In terms of raw speed, the SSD options in the question will grossly out-perform the SAS drives. It's embarrassing, really. Nevertheless, don't use the QLC disks! You can use consumer SSDs, but look for disks using TLC or better.*

Additionally, you need to be careful using consumer SSDs to build RAID volumes. Modern SSDs have internal controllers that lie to the OS and RAID controllers, and will claim to have fully committed data when this is not actually the case! There are good reasons for this in the desktop systems where these drives are intended to be installed, but in the event of a power failure it can lead to significant data loss in a server RAID/SAN volume, because data the OS thought was committed was still in volatile cache within the disk and suddenly the check-bit for the whole stripe is off.

Enterprise SSDs avoid this issue with a small internal capacitor able to provide enough power to finish committing anything still in a volatile buffer if the power drops. It's a $2 manufacturing addition, but it can triple (or more) the price of the drive :(

You may also be able to address this issue by ensuring you have a RAID controller with it's own battery unit, or if you otherwise have very high confidence in the power situation for your data center and your backups.

With that in mind, I see this:

We have redundant UPS, along with dedicated online generator for Data Center.

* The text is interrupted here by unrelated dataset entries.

(** Middle button, then the wheel ten notches towards the user. *)
Definition ex_trap_events : list (@Main.MainEvent World1) :=
  [Main.EvMouseButtonDown Main.SDL_BUTTON_MIDDLE; Main.EvMouseWheel (-10) false].

Definition ex_state_trapped : @Main.MainState World1 :=
  Eval vm_compute in
  match Main.main_run ex_face_normals ex_computeSH ex_sphere_points ex_main_state ex_trap_events with
  | inr s => s | inl _ => ex_main_state end.

(** Then the wheel forward, the mouse unlocked, and the wheel again. *)
Definition ex_later_events : list (@Main.MainEvent World1) :=
  [Main.EvMouseWheel 3 false; Main.EvMouseButtonDown Main.SDL_BUTTON_MIDDLE;
   Main.EvMouseWheel 2 false; Main.EvMouseButtonDown Main.SDL_BUTTON_MIDDLE; Main.EvMouseWheel 5 false].

Definition ex_state_later : @Main.MainState World1 :=
  Eval vm_compute in
  match Main.main_run ex_face_normals ex_computeSH ex_sphere_points ex_state_trapped ex_later_events with
  | inr s => s | inl _ => ex_state_trapped end.

Lemma cam_speed_trap_witness :
  Main.main_run ex_face_normals ex_computeSH ex_sphere_points ex_main_state ex_trap_events = inr ex_state_trapped /\
  Main.main_run ex_face_normals ex_computeSH ex_sphere_points ex_state_trapped ex_later_events = inr ex_state_later /\
  (Main.ms_cam_speed ex_state_later == 0)%Q.
Proof.
  split; [vm_compute; reflexivity|]. split; [vm_compute; reflexivity|].
  apply (Main.cam_speed_trap ex_face_normals ex_computeSH ex_sphere_points ex_state_trapped ex_later_events);
    vm_compute; reflexivity.
Defined.

(** Key [3], the middle button and key [5] (the reflection bake, with
    no reflection probe) in the empty scene. *)
Definition ex_grid_events : list (@Main.MainEvent World1) :=
  [Main.EvMainKey (Main.KeyApp SDLK_3); Main.EvMouseButtonDown Main.SDL_BUTTON_MIDDLE;
   Main.EvMainKey Main.SDLK_5].

Definition ex_grid_state : @Main.MainState World1 :=
  Eval vm_compute in
  match Main.main_run ex_face_normals ex_computeSH ex_sphere_points ex_main_state ex_grid_events with
  | inr s => s | inl _ => ex_main_state end.

Lemma grid_uninit_bake_witness :
  Main.main_run ex_face_normals ex_computeSH ex_sphere_points ex_main_state ex_grid_events = inr ex_grid_state /\
  Main.main_step ex_face_normals ex_computeSH ex_sphere_points ex_grid_state (Main.EvMainKey Main.SDLK_4) =
    inl (NullDeref "grid").
Proof.
  assert (E : Main.main_run ex_face_normals ex_computeSH ex_sphere_points ex_main_state ex_grid_events =
              inr ex_grid_state) by (vm_compute; reflexivity).
  split; [exact E|].
  apply (Main.grid_uninit_bake ex_face_normals ex_computeSH ex_sphere_points ex_main_state ex_grid_events
           ex_grid_state); [|constructor|exact E].
  split; [by exists 0%Z, mat_identity|]. repeat split.
Defined.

That's a start. What I'd like to see on top of this is a documented history for this data center proving UPS batteries are replaced on schedule, the generator is actually maintained and powered up once a quarter, and the data center has survived previous power issues without unexpected server drops. If you have or can get this documentation, you should feel comfortable using (non-QLC) consumer SSDs in your servers.


* Note: QLC has eventual potential to exceed TLC endurance, but that's not what's on the market today. As such, this post may not age very well, and future readers should do additional research.


Solution 4:

We use a very similar setup of SAP systems currently, with an additional QAS server.

As primary storage we use a Dell Compellent SSD solution, with LUNs made of 1.92TB SSDs. We also have a HDD bay used for backup of the DB. The array is a RAID 6 out of 8 drives plus 1 separate hot spare.

The advantage is that the system works very fast and we do have a reliable backup in case of emergency.

The servers are Hyper-V'ed in cluster on 2 physical servers. So the servers have redundancy, the storage has backup on HDDs.

The system works for 3 years now and there was no problem, SSDs still show healthy, with endurance at 95%.

As for the array, there is no mandatory need to break it. You can just make a big array and assign space for each VM or make 2 arrays and have each one assigned to a specific server.